Mr. Anwar and Mr. Muhyiddin claimed that their coalitions had enough support to form the government, but they did not reveal which parties they allied with. The Borneo states of Sabah and Sarawak, which have long wanted more power at the federal level, will be crucial in the formation of any government.
Persistent Coalition Talks
In recent years, there have been more and more cracks in Malaysia’s political system. After Pakatan’s historic win in 2018, ethnic Malay parties started fighting over race and religion. Most of the population in the country are Malay Muslims, but there are also large groups of Indigenous people and people of Chinese and Indian descent.
As the COVID-19 pandemic broke out in February 2020, the Pakatan coalition lost power, and the country has had three Prime Ministers in the same amount of time.
Many former Pakatan politicians who helped engineer that collapse were soundly punished at the ballot box, and one even lost her deposit.

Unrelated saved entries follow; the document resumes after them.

(* ===== verification/ManagerExamples.v ===== *)
(** * A concrete manager

    One Codex with a lease until millisecond 1000, a codec that encodes everything alike,
    and an empty database. *)

From stdpp Require Import base tactics numbers list gmap strings pretty.
From S2P Require Import Prelude GoError GoStrings Remote Persistence Activity HostEvents Workspace Budget Manager ManagerTheorems.
Local Open Scope string_scope.
Local Open Scope Z_scope.
Local Open Scope list_scope.

Module ManagerDemo.

#[local] Instance plain_json : ProtoJSON := { Marshal _ := Ok "{}"; UnmarshalView _ := None }.

Definition cfg : ManagerConfig := mkManagerConfig 0 0 0.
Definition quiet_audit (e : Event) : option string := None.

Definition codex (state : ManagementState) (until : Z) : Codex :=
  mkCodex "c1" "t1" "/w" "title" CODEX_ORIGIN_REMOTE_CREATED CODEX_STATUS_IDLE "" state until 1 0 1 [].

Definition view (state : ManagementState) (until : Z) : CurrentView :=
  mkCurrentView (Some (codex state until)) None [] None None 0 0.

Definition manager (oracle : list outcome) (v : CurrentView) : MState :=
  mkMState (NewStore (mkStore empty_db oracle) false 8) (mkService ∅ ∅ 0 0) {[ "c1" := v ]} {[ "t1" := "c1" ]}
    {[ sessionKey "cli" "t1" := "c1" ]} {[ "c1" := "cli" ]} {[ "c1" := "owner" ]} ∅ ∅ ∅ ∅ ∅ "".

Definition managed : MState := manager [] (view MANAGEMENT_STATE_MANAGED 1000).
Definition released : MState := manager [] (view MANAGEMENT_STATE_UNMANAGED 0).

(** At 900 ms the lease is in its window, at 5000 ms it has run out. *)
Definition at_window : Z := 900000000.
Definition at_end : Z := 5000000000.

(** The event cannot be published: the row is written back. *)
Definition unlucky : MState := manager [Good; Bad (FaultText "disk") false] (view MANAGEMENT_STATE_MANAGED 1000).
Definition unlucky' : MState := (UnmanageCodex cfg quiet_audit at_window 1 "c1" "r" unlucky).1.

Lemma lifecycle_all_or_nothing_witness :
  let '(s', r) := UnmanageCodex cfg quiet_audit at_window 1 "c1" "r" unlucky in
  r = Err (fault_err (FaultText "disk")) ∧
  cr_ManagementState <$> db_codexes (mdb s') !! "c1" = Some "MANAGEMENT_STATE_MANAGED" ∧
  transition unlucky s' "c1" (view MANAGEMENT_STATE_MANAGED 1000)
    (stamped at_window unmanaged (view MANAGEMENT_STATE_MANAGED 1000)) 0 0 r.
Proof.
  assert (find_view unlucky "c1" = Some (view MANAGEMENT_STATE_MANAGED 1000, codex MANAGEMENT_STATE_MANAGED 1000)) as Hv
    by (vm_compute; reflexivity).
  assert ("c1" ≠ "") as Hne by discriminate.
  assert (cdx_ManagementState (codex MANAGEMENT_STATE_MANAGED 1000) ≠ MANAGEMENT_STATE_UNMANAGED) as Hm by discriminate.
  assert (¬ working (view MANAGEMENT_STATE_MANAGED 1000) (codex MANAGEMENT_STATE_MANAGED 1000)) as Hw.
  { unfold working. simpl. intros [H|[H|[H|H]]]; [set_solver|by apply H..]. }
  pose proof (lifecycle_all_or_nothing cfg quiet_audit at_window 1 "c1" "r" unlucky _ _ Hv eq_refl Hne Hm) as H.
  destruct H as [H _].
  assert ((UnmanageCodex cfg quiet_audit at_window 1 "c1" "r" unlucky).2 = Err (fault_err (FaultText "disk"))) as Hr by (vm_compute; reflexivity).
  assert (cr_ManagementState <$> db_codexes (mdb unlucky') !! "c1" = Some "MANAGEMENT_STATE_MANAGED") as Hd by (vm_compute; reflexivity).
  unfold unlucky' in Hd. destruct (UnmanageCodex cfg quiet_audit at_window 1 "c1" "r" unlucky) as [s' r].
  split; [exact Hr|]. split; [exact Hd|]. exact (proj1 (proj2 H Hw)).
Defined.

(** The sweep at the end of the lease unmanages the Codex. *)
Lemma sweep_outcome_witness :
  let '(s', r) := sweepLease cfg quiet_audit at_end 1 "c1" managed in
  r = Ok tt ∧ transition managed s' "c1" (view MANAGEMENT_STATE_MANAGED 1000)
    (stamped at_end unmanaged (view MANAGEMENT_STATE_MANAGED 1000)) 0 0 r.
Proof.
  assert (find_view managed "c1" = Some (view MANAGEMENT_STATE_MANAGED 1000, codex MANAGEMENT_STATE_MANAGED 1000)) as Hv
    by (vm_compute; reflexivity).
  assert (leased (codex MANAGEMENT_STATE_MANAGED 1000)) as Hl by (split; [by left|simpl; lia]).
  pose proof (sweep_outcome cfg quiet_audit at_end 1 "c1" managed _ _ Hv eq_refl Hl) as H.
  assert ((sweepLease cfg quiet_audit at_end 1 "c1" managed).2 = Ok tt) as Hr by (vm_compute; reflexivity).
  destruct (sweepLease cfg quiet_audit at_end 1 "c1" managed) as [s' r]. split; [exact Hr|].
  apply (proj1 H). split; [vm_compute; discriminate|]. repeat split.
Defined.

Definition announced_once : MState := (sweepLease cfg quiet_audit at_window 1 "c1" managed).1.

Lemma sweep_settles_witness :
  sweepLease cfg quiet_audit 950000000 2 "c1" announced_once = (announced_once, Ok tt).
Proof.
  assert (find_view managed "c1" = Some (view MANAGEMENT_STATE_MANAGED 1000, codex MANAGEMENT_STATE_MANAGED 1000)) as Hv
    by (vm_compute; reflexivity).
  assert (leased (codex MANAGEMENT_STATE_MANAGED 1000)) as Hl by (split; [by left|simpl; lia]).
  assert (in_window cfg (UnixMilli at_window) (codex MANAGEMENT_STATE_MANAGED 1000)) as Hin by (vm_compute; discriminate).
  assert (¬ expired (UnixMilli 950000000) (view MANAGEMENT_STATE_MANAGED 1000) (codex MANAGEMENT_STATE_MANAGED 1000)) as Hq.
  { intros [H _]. vm_compute in H. congruence. }
  assert (sweepLease cfg quiet_audit at_window 1 "c1" managed = (announced_once, Ok tt)) as Hs by (vm_compute; reflexivity).
  exact (sweep_settles cfg quiet_audit at_window 950000000 1 2 "c1" managed announced_once _ _ Hv eq_refl Hl Hin Hq Hs).
Defined.

(** The released Codex with a row in the database. *)
Definition stored : MState := (persistState (view MANAGEMENT_STATE_UNMANAGED 0) released).1.

Lemma forget_removes_witness :
  mg_byID (ForgetCodex quiet_audit 5 (λ _, true) "c1" "r" stored).1 = ∅ ∧
  forgotten stored (ForgetCodex quiet_audit 5 (λ _, true) "c1" "r" stored).1 "c1" "cli" "t1".
Proof.
  assert (find_view stored "c1" = Some (view MANAGEMENT_STATE_UNMANAGED 0, codex MANAGEMENT_STATE_UNMANAGED 0)) as Hv
    by (vm_compute; reflexivity).
  assert ((ForgetCodex quiet_audit 5 (λ _, true) "c1" "r" stored).2 = Ok "c1") as Hr by (vm_compute; reflexivity).
  split; [vm_compute; reflexivity|].
  destruct (ForgetCodex quiet_audit 5 (λ _, true) "c1" "r" stored) as [s' r] eqn:E. cbn in Hr. subst r.
  exact (proj1 (proj2 (forget_removes quiet_audit 5 (λ _, true) "c1" "r" stored s' _ _ (Ok "c1") Hv E))).
Defined.

Lemma record_roundtrip_witness :
  codexFromRecord (recordFromCodex (codex MANAGEMENT_STATE_MANAGED 1000) "cli") = codex MANAGEMENT_STATE_MANAGED 1000.
Proof. exact (record_roundtrip (codex MANAGEMENT_STATE_MANAGED 1000) "cli" ltac:(discriminate)). Defined.

End ManagerDemo.
Lemma ws_Write_fields o raw f c c' ok :
  ws_Write o raw f c = (c', ok) →
  c' = (if ok then set_c_wire (c_wire c ++ [WText raw f]) c else c) ∧
  (ok = true → c_cancelled c = false ∧ c_closed c = false).
Proof.
  unfold ws_Write. destruct (_ && _) eqn:E; intros [= <- <-]; (split; [done|]); [|done].
  intros _. apply andb_true_iff in E as [[_ E1]%andb_true_iff E2]. by destruct (c_cancelled c), (c_closed c).
Qed.

(** A write and its audit record: a frame on the wire exactly when it succeeded. *)
Lemma write_frame_spec o raw f c c' ok :
  write_frame cfg auditor o raw f c = (c', ok) →
  core c' = core (if ok then set_c_wire (c_wire c ++ [WText raw f]) c else c) ∧ c_clientID c' = c_clientID c ∧
  (ok = true → c_cancelled c = false ∧ c_closed c = false).
Proof.
  unfold write_frame, auditWire. destruct (ws_Write o raw f c) as [c1 ok1] eqn:E.
  apply ws_Write_fields in E as [-> Hok].
  set (call := RecordWire _ _ _ _ _ _ _). intros [= <- <-]. rewrite audit_core, audit_client.
  split_and!; [done|by destruct ok1|done].
Qed.

Lemma send_buf_head c out rest : send_buf c = out :: rest →
  (c_taken c < length (c_sent c))%nat ∧ c_sent c !! c_taken c = Some out.
Proof.
  unfold send_buf. intros E. split.
  - apply (f_equal length) in E. rewrite length_drop in E. simpl in E. lia.
  - rewrite <-(Nat.add_0_r (c_taken c)), <-lookup_drop, E. done.
Qed.

Lemma advance_writer o g y y' gs :
  is_writer g = true → advance o g y = Some (y', gs) → io_writer (gw_conn y) (gw_conn y').
Proof.
  intros Hw. destruct g; try done; simpl.
  - destruct (c_control _) eqn:E; intros [= <- <-]; simpl; [|by apply io_writer_core]. split; simpl; auto.
  - unfold writer_select. destruct (or_case o) as [|[|n]]; simpl.
    + destruct (c_control _) eqn:E; intros [= <- <-]; simpl. split; simpl; auto.
    + destruct (send_buf _) as [|out rest] eqn:E; intros [= <- <-]; simpl.
      apply send_buf_head in E as [? _]. split; simpl; auto.
    + case_match; intros [= <- <-]. by apply io_writer_core.
  - intros [= <- <-]. unfold write_start, auditWire. repeat case_match; simpl; try (by apply io_writer_core).
    apply io_writer_core; [apply audit_core|apply audit_client].
  - destruct (write_frame _ _ _ _ _ _) as [c1 ok] eqn:E. apply write_frame_spec in E as (Hcore&Hcl&_).
    intros [= <- <-]. simpl. destruct ok; [|by apply io_writer_core].
    injection Hcore as H1 H2 H3 H4 H5 H6 H7 H8 H9 H10. split; auto.
  - intros [= <- <-]. unfold write_status, ws_Close. simpl. repeat case_match; simpl; try (by apply io_writer_core); split; auto.
  - intros [= <- <-]. unfold formal_start, auditWire. repeat case_match; simpl; try (by apply io_writer_core).
    apply io_writer_core; [apply audit_core|apply audit_client].
  - destruct (write_frame _ _ _ _ _ _) as [c1 ok] eqn:E. apply write_frame_spec in E as (Hcore&Hcl&_).
    intros [= <- <-]. simpl. destruct ok; [|by apply io_writer_core].
    injection Hcore as H1 H2 H3 H4 H5 H6 H7 H8 H9 H10. split; auto.
  - intros [= <- <-]. unfold ws_Close. simpl. repeat case_match; simpl; split; auto.
Qed.

(** ** Bounds *)

Record conn_bounds (c : connection) : Prop := {
  bd_taken : (c_taken c ≤ length (c_sent c))%nat;
  bd_queue : zlen (send_buf c) ≤ sc_SendQueueSize cfg;
  bd_control : is_Some (c_control c) → c_closeOnce c = true;
}.

Lemma bounded_other c c' : io_other c c' → conn_bounds c → conn_bounds c'.
Proof.
  intros [Ht _ Hs Hc] [H1 H2 H3]. split.
  - rewrite Ht. destruct Hs as [-> |[_ (f&l&->)]]; [done|]. rewrite length_app. lia.
  - unfold send_buf in *. rewrite Ht. destruct Hs as [-> |[Hr (f&l&->)]]; [done|].
    unfold send_room, send_buf in Hr. to_prop. unfold zlen in *. rewrite length_drop, length_app in *. simpl. lia.
  - destruct Hc as [E1 E2 _ _ _| | ]; [rewrite E1, E2; done|done|congruence].
Qed.

Lemma bounded_writer c c' : io_writer c c' → conn_bounds c → conn_bounds c'.
Proof.
  intros [Hs _ _ Ho _ Hc Ht] [H1 H2 H3]. split.
  - rewrite Hs. destruct Ht as [-> |[-> ?]]; lia.
  - unfold send_buf in *. rewrite Hs. destruct Ht as [-> |[-> ?]]; [done|].
    unfold zlen in *. rewrite length_drop in *. lia.
  - rewrite Ho. destruct Hc as [-> | ->]; [done|]. by intros [? ?].
Qed.

(** Every goroutine is the writer at some point of its loop, or never writes. *)
Definition sound (g : goroutine) : Prop := is_writer g = true ∨ never_writes g = true.
(* ===== verification/ServerWatch.v ===== *)
(** * Gateway server: what a client watching a Codex receives

    The composition of the gateway with the event store.  For every Codex the frames the
    connection queues form sessions: a watch response, the replayed events, the live
    events, until a new watch response or an unwatch response.  The theorems say that no
    event falls outside a session and that the events of a session are the replay
    followed by what was published since, in order and without gaps, although the events
    pass through a channel, a goroutine and a mutex. *)

From Stdlib Require Import Ascii String.
From stdpp Require Import base tactics numbers list gmap strings.
From S2P Require Import Prelude GoError GoStrings Remote Activity ActivityTheorems Dispatcher Server ServerSystem.
Local Open Scope string_scope.
Local Open Scope Z_scope.
Local Open Scope list_scope.

(** ** The life of one channel *)

(** The channel was closed by [Forget] after the terminal event. *)
Definition terminated (ch : chan) : Prop :=
  ch_closed ch = true ∧ ∃ ev, last (ch_sent ch) = Some ev ∧ ev_Payload ev = Some Event_CodexForgotten.

(** What a call of the event store other than a receive does to a channel. *)
Inductive chan_grown (ch ch' : chan) : Prop :=
| grown_idle : ch_sent ch' = ch_sent ch → ch_taken ch' = ch_taken ch →
    (ch_closed ch = true → ch_closed ch' = true) → chan_grown ch ch'
| grown_push ev : ch_closed ch = false → ch_sent ch' = ch_sent ch ++ [ev] → ch_taken ch' = ch_taken ch → chan_grown ch ch'
| grown_end ev : ch_closed ch = false → ev_Payload ev = Some Event_CodexForgotten →
    ch_sent ch' = ch_sent ch ++ [ev] → ch_closed ch' = true → (ch_taken ch ≤ ch_taken ch')%nat → chan_grown ch ch'.

(** The reader of a channel has taken [got]; the rest is still queued, except that the
    terminal event of a forgotten Codex may have displaced queued events. *)
Definition flow (got : list Event) (ch : chan) : Prop :=
  ((ch_taken ch ≤ length (ch_sent ch))%nat ∧ got ++ ch_buf ch = ch_sent ch) ∨
  (terminated ch ∧ got ++ ch_buf ch `sublist_of` ch_sent ch).

(** The events taken so far are a prefix of what was sent. *)
Definition delivered (got : list Event) (ch : chan) : Prop :=
  got `prefix_of` ch_sent ch ∨ (terminated ch ∧ got `sublist_of` ch_sent ch).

Former Prime Minister Mr. Mahathir Mohamad also lost his deposit. Mr. Mahathir was 97 years old and had started a new Malay-based party after Pakatan fell apart. The Election Commission said that Mr. Mahathir came in fourth in a five-way race on the resort island of Langkawi. It was a shocking loss for those who had been in charge of Malaysia for about 22 years until 2003 and were once prominent for making the country a significant exporter.
Mr. Muhyiddin’s PN made progress because PAS, an Islamist party whose traditional strongholds were in northern and central Malaysia, got more people to vote for it.
In Penang state, which has been Mr. Anwar’s family’s stronghold for a long time, the PAS candidate beat Anwar’s daughter, Ms. Nurul Izzah Anwar.